• _EXERCISE_: When you reach the line that contains "rewrite app_nil_l, js_le_MAX by done." in the data below, copy it and every line after it exactly, adding nothing.

(Dataset entries)
-- -- --

Lemma parseUuid25_outcome s :
  hexOutcome s (parseUuid25 s) (λ v, Ok (toString v)).
Proof.
  unfold parseUuid25. destruct (test _ _ _) eqn:Htest; [|by left]. cbv zeta.
  destruct (js_le _ MAX) eqn:Hle; [|by left].
  assert (canonical (toLowerCase s)) as Hcanon.
  { by apply (parseUuid25_canonical s (new_Uuid25 (toLowerCase s)));
      unfold parseUuid25; rewrite Htest; cbv zeta; rewrite Hle. }
  apply canonical_digits in Hcanon as (ds & Hs & Hl & Hd & Hmax).
  right. exists ds. unfold valueOfDigits, toString. cbn [value].
  by rewrite Hs.
Qed.

(** ** More on the construction from digit values *)

Lemma fromDigitValuesLoop_closed digits ds :
  Forall (λ e, 0 <= e) ds →
  ∀ buffer,
    fromDigitValuesLoop digits ds buffer
    = if forallb (λ e, e <? Z.of_nat (length digits)) ds
      then Ok (buffer ++ (encodeDigit digits <$> ds))
      else Throw (Error "Assertion failed: invalid digit value").
Proof.
  induction 1 as [|e ds He _ IH]; intros buffer.
  - simpl. by rewrite app_nil_r.
  - cbn [fromDigitValuesLoop forallb].
    destruct (Z.ltb_spec e (Z.of_nat (length digits))) as [Hlt|Hge]; result_simpl;
      [|done].
    rewrite IH, charAt_digit by lia. cbn [andb].
    by rewrite fmap_cons, <- app_assoc.
Qed.

Lemma fromDigitValues_closed ds :
  Forall (λ e, 0 <= e) ds →
  fromDigitValues ds
  = if (length ds =? 25)%nat then
      if forallb (λ e, e <? 36) ds then
        if digitsValue 36 ds <=? 2 ^ 128 - 1 then Ok (valueOfDigits ds)
        else Throw (Error "Assertion failed: 128-bit overflow")
      else Throw (Error "Assertion failed: invalid digit value")
    else Throw (Error "Assertion failed: invalid length of digit value array").
Proof.
  intros Hnonneg. unfold fromDigitValues.
  destruct (Nat.eqb_spec (length ds) 25) as [Hlen|]; result_simpl; [|done].
  rewrite (fromDigitValuesLoop_closed digits36 ds Hnonneg).
  change (Z.of_nat (length digits36)) with 36.
  destruct (forallb (λ e, e <? 36) ds) eqn:Hall; result_simpl; [|done].
  assert (isDigits 36 ds) as Hds.
  { apply Forall_and; split; [done|].
    apply Forall_forall. intros e He. apply list_elem_of_In in He.
    pose proof (proj1 (forallb_forall _ _) Hall e He). simpl in *. lia. }
  rewrite app_nil_l, js_le_MAX by done.
  by destruct (digitsValue 36 ds <=? 2 ^ 128 - 1).
Qed.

-- -- --

• _OUTPUT OF THE TASK_:
  rewrite app_nil_l, js_le_MAX by done.
  by destruct (digitsValue 36 ds <=? 2 ^ 128 - 1).
Qed.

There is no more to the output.